A armadilha do salário mínimo

Por Cristiano Romero*,
no Valor Econômico

A presidente Dilma Rousseff herdou do antecessor uma armadilha: a política de reajuste do salário mínimo (SM). Por essa política, o SM é corrigido pela inflação do ano anterior, acrescida da variação do Produto Interno Bruto (PIB) de dois anos antes. A regra traz desafios tanto para o combate à inflação quanto para o equilíbrio das contas públicas nos próximos anos e, por isso, pode impor limites ao crescimento da economia brasileira.

Na recente aceleração inflacionária ocorrida no país, os preços dos serviços têm sido o item que mais pressiona o IPCA, depois de alimentação e bebidas. Em 2010, tiveram peso de 24% no índice e subiram 7,4%. Os serviços atrelados ao salário mínimo responderam, por sua vez, a quase 70% do aumento desses preços.

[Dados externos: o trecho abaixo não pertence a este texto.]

(* ===== verification/Checkpoint.v ===== *)
(** * Checkpoint: sessions across restarts (hop-core/src/shell/checkpoint.rs)

    What a daemon records of its sessions and how a later one starts them again.
    The process table is a class: the bytes of a process's command line, its
    working directory and the entries of /proc, as on Linux; what [ps] prints on
    macOS is used as it is.  The checkpoint file is absent, unreadable or the value
    last saved.  Starting a terminal and the broker are results of the environment
    in the order they are asked for.  A small lexer says what a POSIX shell reads
    in the line that is typed into a restored session. *)
From S2P Require Import Prelude Text Policy Config Registry Datastore.
From Stdlib Require Import Ascii.
Local Open Scope Z_scope.

(** ** The process table *)
Class Procs := {
  cmdline_bytes : Z -> option bytes;
  process_cwd : Z -> option string;
  proc_entries : list (string * option string);
}.

Definition safe_char (c : ascii) : bool :=
  let n := ord c in
  in_range 48 57 n || in_range 65 90 n || in_range 97 122 n ||
  existsb (Ascii.eqb c) ["-"; "_"; "."; "/"; "="; ":"; "@"; "%"; "+"; ","]%char.
Fixpoint all_safe (s : string) : bool :=
  match s with EmptyString => true | String c r => safe_char c && all_safe r end.
(** [s.replace('\'', "'\\''")]. *)
Fixpoint escape_quotes (s : string) : string :=
  match s with
  | EmptyString => EmptyString
  | String c r => (if Ascii.eqb c "'"%char then "'\''"%string else String c EmptyString) +:+ escape_quotes r
  end.
Definition shell_quote (s : string) : string :=
  if negb (bool_decide (s = ""%string)) && all_safe s then s else "'" +:+ escape_quotes s +:+ "'".

Fixpoint split_nul (l : bytes) : list bytes :=
  match l with
  | [] => [[]]
  | b :: r => if b =? 0 then [] :: split_nul r
              else match split_nul r with p :: ps => (b :: p) :: ps | [] => [[b]] end
  end.
(** The arguments of a process: the parts between NULs that are not empty. *)
Definition arguments (raw : bytes) : list string :=
  map utf8_lossy (base.filter (fun p : bytes => p <> []) (split_nul raw)).
Definition process_cmdline `{!Procs} (pid : Z) : option string :=
  match cmdline_bytes pid with
  | None => None
  | Some raw => match arguments raw with [] => None | parts => Some (join " " (map shell_quote parts)) end
  end.

Definition parent_of (stat : string) : option Z :=
  match rsplit_once ")" stat with
  | None => None
  | Some (_, rest) => match split_whitespace rest !! 1%nat with Some f => parse_u32 f | None => None end
  end.
Definition is_child (pid : Z) (e : string * option string) : option Z :=
  match parse_u32 e.1, e.2 with
  | Some child, Some stat => if decide (parent_of stat = Some pid) then Some child else None
  | _, _ => None
  end.
Definition child_pids `{!Procs} (pid : Z) : list Z := merge_sort Z.le (omap (is_child pid) proc_entries).

(** ** What a session was doing *)
Fixpoint trim_dashes (s : string) : string :=
  match s with String c r => if Ascii.eqb c "-"%char then trim_dashes r else s | EmptyString => s end.
(** [rsplit('/').next()]: there is always a last part. *)
Definition base_name (s : string) : string := default ""%string (last (split_char "/"%char s)).
Definition first_word (s : string) : string := default ""%string (head (split_whitespace s)).
Definition argv0_name (cmdline : string) : string := base_name (trim_dashes (first_word cmdline)).
Definition is_one_of (l : list string) (s : string) : bool := existsb (String.eqb s) l.
Definition is_shell (cmdline : string) : bool :=
  is_one_of ["sh"; "bash"; "zsh"; "fish"; "dash"; "ksh"; "tcsh"; "csh"]%string (argv0_name cmdline).
Definition is_launcher (cmdline : string) : bool := is_one_of ["su"; "login"; "sudo"; "doas"]%string (argv0_name cmdline).
Definition keep_if (f : string -> bool) (o : option string) : option string :=
  match o with Some c => if f c then Some c else None | None => None end.

Definition inspect_process `{!Procs} (pid : Z) : option string * option string :=
  match last (child_pids pid) with
  | Some fg => (match process_cwd fg with Some d => Some d | None => process_cwd pid end,
                keep_if (fun c => negb (bool_decide (trim c = ""%string)) && negb (is_shell c)) (process_cmdline fg))
  | None => (process_cwd pid, None)
  end.
Definition inspect_child `{!Procs} (child : option Z) : option string * option string :=
  match child with Some pid => inspect_process pid | None => (None, None) end.
Definition inspect `{!Procs} (fg child : option Z) : option string * option string :=
  match fg with
  | Some fg =>
      let cmdline := process_cmdline fg in
      if match cmdline with Some c => is_launcher c | None => false end then (None, None) else
      let cwd := process_cwd fg in
      let cmd := keep_if (fun c => negb (is_shell c)) cmdline in
      match cwd, cmd with
      | None, None => inspect_child child
      | _, _ => (cwd, cmd)
      end
  | None => inspect_child child
  end.

Record SessionCheckpoint := {
  cp_session_id : string; cp_peer_id : string; cp_username : option string; cp_cwd : option string;
  cp_command : option string; cp_fg_pid : option Z; cp_child_pid : option Z; cp_title : option string;
}.
Definition build_one `{!Procs} (i : CheckpointInput) : SessionCheckpoint :=
  let '(cwd, command) := inspect (ck_fg_pid i) (ck_child_pid i) in
  {| cp_session_id := ck_session_id i; cp_peer_id := ck_peer_id i; cp_username := ck_username i; cp_cwd := cwd;
     cp_command := command; cp_fg_pid := ck_fg_pid i; cp_child_pid := ck_child_pid i; cp_title := ck_title i |}.
Definition build `{!Procs} (inputs : list CheckpointInput) : list SessionCheckpoint := map build_one inputs.

(** ** The file *)
Record CheckpointFile := { saved_ms : Z; daemon_boot : Z; cp_sessions : list SessionCheckpoint; ttys : gmap string string }.
Inductive Disk := Absent | Unreadable | Present (f : CheckpointFile).
Definition load (d : Disk) : option (option CheckpointFile) :=
  match d with Absent => Some None | Unreadable => None | Present f => Some (Some f) end.

(** A daemon process: its start time, and the time. *)
Record Daemon := { boot : Z; now_ms : Z; now : Z }.
Definition tty_map (inputs : list CheckpointInput) : gmap string string :=
  foldl (fun m i => match ck_tty i with Some t => <[ck_session_id i := t]> m | None => m end) ∅ inputs.
(** The file afterwards and how many sessions were recorded; [None]: an error. *)
Definition write `{!Procs, !Host, !HashIter} (d : Daemon) (saves : bool) (r : SessionRegistry) (disk : Disk) : Disk * option nat :=
  let inputs := checkpoint_inputs r in
  let l := build inputs in
  let save := if saves then (Present {| saved_ms := now_ms d; daemon_boot := boot d; cp_sessions := l; ttys := tty_map inputs |},
                             Some (length l)) else (disk, None) in
  match l with
  | [] => match load disk with
          | None => (disk, None)
          | Some (Some prev) => if negb (bool_decide (cp_sessions prev = [])) && negb (daemon_boot prev =? boot d)
                                then (disk, Some 0%nat) else save
          | Some None => save
          end
  | _ => save
  end.

(** ** The line *)
Definition survivor_pid `{!Procs} (cp : SessionCheckpoint) : option Z :=
  match cp_command cp with
  | None => None
  | Some want =>
      find (fun pid => match process_cmdline pid with
                       | Some cur => String.eqb cur want || String.eqb (base_name (first_word cur)) (base_name (first_word want))
                       | None => false
                       end) (omap id [cp_fg_pid cp; cp_child_pid cp])
  end.

Definition CONTINUE : string := "--continue".
Definition agent_script (script : string) (prog : string) : string :=
  if ends_with "claude-code/cli.js" script then "claude"%string
  else if ends_with "/pi" script || ends_with "pi/cli.js" script || String.eqb (base_name script) "pi.js" then "pi"%string
  else prog.
Definition program (parts : list string) (first : string) : string :=
  let prog := base_name first in
  if is_one_of ["node"; "bun"; "deno"]%string prog
  then match parts !! 1%nat with Some script => agent_script script prog | None => prog end else prog.
Fixpoint position (f : string -> bool) (l : list string) : option nat :=
  match l with [] => None | x :: r => if f x then Some O else S <$> position f r end.
Definition resume_parts (parts : list string) : list string :=
  match position (is_one_of ["--resume"; "-r"]%string) parts with
  | Some i => let has_id := match parts !! S i with Some n => negb (starts_with "-" n) | None => false end in
              if has_id then parts else <[i := CONTINUE]> parts
  | None => if existsb (is_one_of [CONTINUE; "-c"]%string) parts then parts else parts ++ [CONTINUE]
  end.
Definition restore_command (cmd : string) : string :=
  let parts := split_whitespace cmd in
  match parts with
  | [] => cmd
  | first :: _ => if is_one_of ["claude"; "pi"]%string (program parts first) then join " " (resume_parts parts) else cmd
  end.
Fixpoint trim_end_matches (fuel : nat) (pat s : string) : string :=
  match fuel with
  | O => s
  | S f => match strip_suffix pat s with Some h => trim_end_matches f pat h | None => s end
  end.
Definition newline : string := String (chr 10) EmptyString.
Definition restore_line (cp : SessionCheckpoint) : option string :=
  let cd := match cp_cwd cp with Some d => "cd " +:+ shell_quote d +:+ " && " | None => ""%string end in
  match cp_command cp with
  | Some c => Some (cd +:+ restore_command c +:+ newline)
  | None => if bool_decide (cd = ""%string) then None
            else Some (trim_end_matches (String.length cd) " && " cd +:+ newline)
  end.

(** ** Restoring *)
Inductive SkipReason := StillRunning | ProcessRunning | CouldNotStart | OwnerUnknown.
Record RestoreOutcome := { o_session_id : string; o_username : option string; o_line : option string;
                           new_session_id : option string; o_skipped : option SkipReason }.
(** A terminal that was started: what [spawn_persistent_pty] returns, and the
    broker's handle where one is asked for. *)
Record Spawned := { sp_id : string; sp_input : Z; sp_route : watch (option Z); sp_resize : watch PtySize; sp_child : option Z;
                    sp_cancel : Z; sp_viewers : mutex (list Z); sp_master : option Z; sp_screen : mutex VtScreen;
                    sp_exit : option Z; sp_broker : option Z }.
Class RestoreEnv := {
  macos : bool;
  parse_public_key : string -> option string;
  spawn_persistent_pty : nat -> SessionCheckpoint -> SandboxPolicy -> option Spawned;
  channel_closed : Z -> bool;
}.
(** The registry, how many terminals were asked for, the lines typed, and the
    policy each session was started under. *)
Record World := { reg : SessionRegistry; spawns : nat; typed : list (Z * string);
                  launched : list (string * string * SandboxPolicy); signals : list Effect }.
Definition detached_session (d : Daemon) (cp : SessionCheckpoint) (s : Spawned) : DetachedSession :=
  {| session_id := sp_id s; peer_id := cp_peer_id cp; username := cp_username cp; child_pid := sp_child s;
     reader_cancel := sp_cancel s; input_tx := sp_input s; output_route := sp_route s; resize_tx := sp_resize s;
     exit_rx := sp_exit s; detached_at := Some (now d); attached := false; started_unix_ms := now_ms d;
     pty_master := sp_master s; attach_epoch := 1; broker_handle := None; viewers := sp_viewers s; screen := sp_screen s |}.
(** [rust unit]: a panic of the registry's actor; [None]: [start_detached] failed. *)
Definition start_detached `{!Host, !HashIter, !RestoreEnv} (d : Daemon) (cp : SessionCheckpoint) (sandbox : SandboxPolicy)
    (line : option string) (w : World) : rust unit (option string * World) :=
  let asked r l e := {| reg := r; spawns := S (spawns w); typed := typed w;
                        launched := launched w ++ l; signals := signals w ++ e |} in
  match spawn_persistent_pty (spawns w) cp sandbox with
  | None => Ok (None, asked (reg w) [] [])
  | Some s =>
      '(r, e) ← insert_session (detached_session d cp s) (reg w);
      let w := asked r [(sp_id s, cp_peer_id cp, sandbox)] e in
      let typed_in w := match line with
                        | Some l => {| reg := reg w; spawns := spawns w; typed := typed w ++ [(sp_input s, l)];
                                       launched := launched w; signals := signals w |}
                        | None => w
                        end in
      if macos && is_restricted sandbox then
        match sp_broker s with
        | None => Ok (None, w)
        | Some h => Ok (Some (sp_id s), typed_in {| reg := set_broker_handle (sp_id s) h (reg w); spawns := spawns w;
                          typed := typed w; launched := launched w; signals := signals w |})
        end
      else Ok (Some (sp_id s), typed_in w)
  end.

No lado fiscal, cada 1% de reajuste do SM gera impacto de R$ 1,4 bilhão no orçamento federal. Cada real adicional aumenta a despesa com previdência social, Loas/RMV, abono salarial e seguro-desemprego em R$ 286,4 milhões.

Como o governo anterior teve dificuldade para cumprir a meta de superávit fiscal primário em 2009 e 2010 – só o fez mediante malabarismos contábeis -, a nova gestão se comprometeu com uma meta cheia, sem artifícios.

A presidente Dilma pode sair bem-sucedida do embate político em torno do SM de 2011, mas não terá resolvido o problema a médio prazo. Se a regra de correção não mudar, o mínimo terá reajuste de cerca de 13,5% em janeiro de 2012.

É um percentual que, novamente, ajudará a inflar os preços dos serviços, dificultando a tarefa do Banco Central de acomodar a inflação, que chegou a 5,9% em 2010 e cujas expectativas para este e o próximo ano seguem se deteriorando. Isto, sem falar no impacto fiscal…

Aplicando-se a regra para o mandato inteiro de Dilma e considerando as projeções de PIB do Ministério da Fazenda, além das estimativas de inflação (INPC) do Boletim Focus, o SM deverá ter correção nominal de 44,2% entre 2011 e 2014, 19,8% em termos reais (ver gráfico). A questão a se avaliar é: faz sentido continuar corrigindo o mínimo nessa velocidade e intensidade?

Havia uma justificativa plausível para a recuperação do SM no período recente. Até o início do Plano Real, o mínimo pago no Brasil era, de fato, muito baixo – não se deve esquecer que 18,6 milhões de aposentados recebem um SM por mês do INSS. Hoje, equivale a quase US$ 320.

A regra de correção criada pelo governo anterior encerra, no entanto, vários problemas. Um deles é introduzir um indesejável mecanismo de indexação na economia, que dificulta a redução dos índices de preços abaixo de determinados níveis.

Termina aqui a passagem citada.